Stored data
+---+

Lemma insert_then_get_by_id_witness :
  reachable 200 sample_three /\
  insert_feedback 200 2 (lit "needs more salt") None None None sample_three =
    inr ({| feedback := feedback sample_three ++
              [mkRow 4 200 2 (lit "needs more salt") None None None];
            sqlite_sequence := 4 |}, 4) /\
  get_feedback_by_id 4
    {| feedback := feedback sample_three ++
         [mkRow 4 200 2 (lit "needs more salt") None None None];
       sqlite_sequence := 4 |} =
    Some (mkRow 4 200 2 (lit "needs more salt") None None None).
Proof.
  split; [exact sample_three_reachable|]. split; [reflexivity|].
  apply (insert_then_get_by_id 200 sample_three _ 2 (lit "needs more salt")
           None None None 4 sample_three_reachable eq_refl).
Defined.


(** X3: ids are never reused. In a reachable database every id lies
    between 1 and [sqlite_sequence]; deleting a record or clearing the
    table keeps [sqlite_sequence], so that an insert after either still
    gets an id above every id that was in the table. *)
Theorem ids_never_reused (t : Z) (d : FeedbackDatabase) :
  reachable t d ->
  (forall row, row ∈ feedback d -> 1 <= id row <= sqlite_sequence d) /\
  (forall d0, d0 = d \/ d0 = clear_all_data d \/
              (exists i, d0 = (delete_feedback i d).1) ->
   forall t' r text u a ra d' fid,
     insert_feedback t' r text u a ra d0 = inr (d', fid) ->
     fid = sqlite_sequence d + 1 /\
     sqlite_sequence d' = fid /\
     forall row, row ∈ feedback d -> id row < fid).
Proof.
  intros Hr. pose proof (reachable_inv _ _ Hr) as [_ Hle].
  pose proof (reachable_rows _ _ Hr) as [_ Hge].
  rewrite Forall_forall in Hle, Hge.
  split.
  - intros row Hin. destruct (Hle row Hin), (Hge row Hin). lia.
  - intros d0 Hd0 t' r text u a ra d' fid Hins.
    assert (Hseq : sqlite_sequence d0 = sqlite_sequence d).
    { destruct Hd0 as [->|[->|[i ->]]]; reflexivity. }
    unfold insert_feedback in Hins.
    destruct (sqlite_int r); [|discriminate].
    inversion Hins; subst; clear Hins. cbn [sqlite_sequence].
    rewrite Hseq. repeat split.
    intros row Hin. destruct (Hle row Hin). lia.
Qed.
(** ** What a returned value and a raised rejection tell the caller *)

(** X6. A stage returns a value only when the authority answered its call
    with status 200: a value of the timestamp or join stage comes from an
    answer whose body is a JSON object, the verify stage of the compose view
    returns nothing but [None], and the verify stage of the verify-only view
    returns nothing but the parsed body of that answer. *)
Theorem return_needs_200 (request : Request) (pkcs7 : value) (a b : string)
    (auth : Authority) (calls : list requests.Call) (v : value) :
  (result_of (SavePkcsView.timestamp_pkcs7 (SavePkcsView.mk request) pkcs7) auth calls
     = Return v ->
   ∃ res body, auth calls (timestamp_call pkcs7 request) = Some res
               ∧ requests.status_code res = 200
               ∧ requests.json res = Some (VDict body))
  ∧ (result_of (SavePkcsView.pkcs7_join (SavePkcsView.mk request) a b) auth calls
       = Return v ->
     ∃ res body, auth calls (join_call a b request) = Some res
                 ∧ requests.status_code res = 200
                 ∧ requests.json res = Some (VDict body)
                 ∧ v = default VNone (body !! "pkcs7b64"))
  ∧ (result_of (SavePkcsView.eimzo_verify (SavePkcsView.mk request) pkcs7) auth calls
       = Return v ->
     v = VNone
     ∧ ∃ res, auth calls (verify_call pkcs7 request) = Some res
              ∧ requests.status_code res = 200)
  ∧ (result_of (PkcsVerify.eimzo_verify (PkcsVerify.mk request) pkcs7) auth calls
       = Return v ->
     ∃ res, auth calls (verify_call pkcs7 request) = Some res
            ∧ requests.status_code res = 200
            ∧ requests.json res = Some v).
Proof.
  unfold result_of. split; [|split; [|split]].
  - destruct (auth calls (timestamp_call pkcs7 request)) as [res|] eqn:Hc.
    + rewrite (view_timestamp_run (SavePkcsView.mk request) _ _ _ _ Hc). cbn [fst].
      destruct (status_cases res) as [[Hs ->] | [Hs ->]]; [|discriminate].
      destruct (requests.json res) as [[]|] eqn:Hj; try discriminate.
      intros _. eauto.
    + rewrite (view_timestamp_unanswered (SavePkcsView.mk request) _ _ _ Hc).
      discriminate.
  - destruct (auth calls (join_call a b request)) as [res|] eqn:Hc.
    + rewrite (view_join_run (SavePkcsView.mk request) _ _ _ _ _ Hc). cbn [fst].
      destruct (status_cases res) as [[Hs ->] | [Hs ->]]; [|discriminate].
      destruct (requests.json res) as [[| | | | | |m|]|] eqn:Hj; try discriminate.
      intros H. exists res, m.
      split; [reflexivity | split; [exact Hs | split; [exact Hj |]]].
      destruct (m !! "pkcs7b64"); injection H as <-; reflexivity.
    + rewrite (view_join_unanswered (SavePkcsView.mk request) _ _ _ _ Hc).
      discriminate.
  - destruct (auth calls (verify_call pkcs7 request)) as [res|] eqn:Hc.
    + rewrite (view_verify_run (SavePkcsView.mk request) _ _ _ _ Hc). cbn [fst].
      destruct (status_cases res) as [[Hs ->] | [Hs ->]]; [|discriminate].
      intros [= <-]. eauto.
    + rewrite (view_verify_unanswered (SavePkcsView.mk request) _ _ _ Hc).
      discriminate.
  - rewrite only_verify_run. cbn [PkcsVerify.request fst].
    destruct (auth calls (verify_call pkcs7 request)) as [res|] eqn:Hc;
      [|discriminate].
    destruct (status_cases res) as [[Hs ->] | [Hs ->]]; [|discriminate].
    destruct (requests.json res) eqn:Hj; [|discriminate].
    intros [= <-]. eauto.
Qed.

+---+

YOUR ASSIGNMENT: Taking the entries above, write out exactly each line from the one holding "destruct (requests.json res) as [[]|]" to the one holding "- destruct (auth calls (join_call", both included, and stop there.

FINAL ANSWER:
      destruct (requests.json res) as [[]|] eqn:Hj; try discriminate.
      intros _. eauto.
    + rewrite (view_timestamp_unanswered (SavePkcsView.mk request) _ _ _ Hc).
      discriminate.
  - destruct (auth calls (join_call a b request)) as [res|] eqn:Hc.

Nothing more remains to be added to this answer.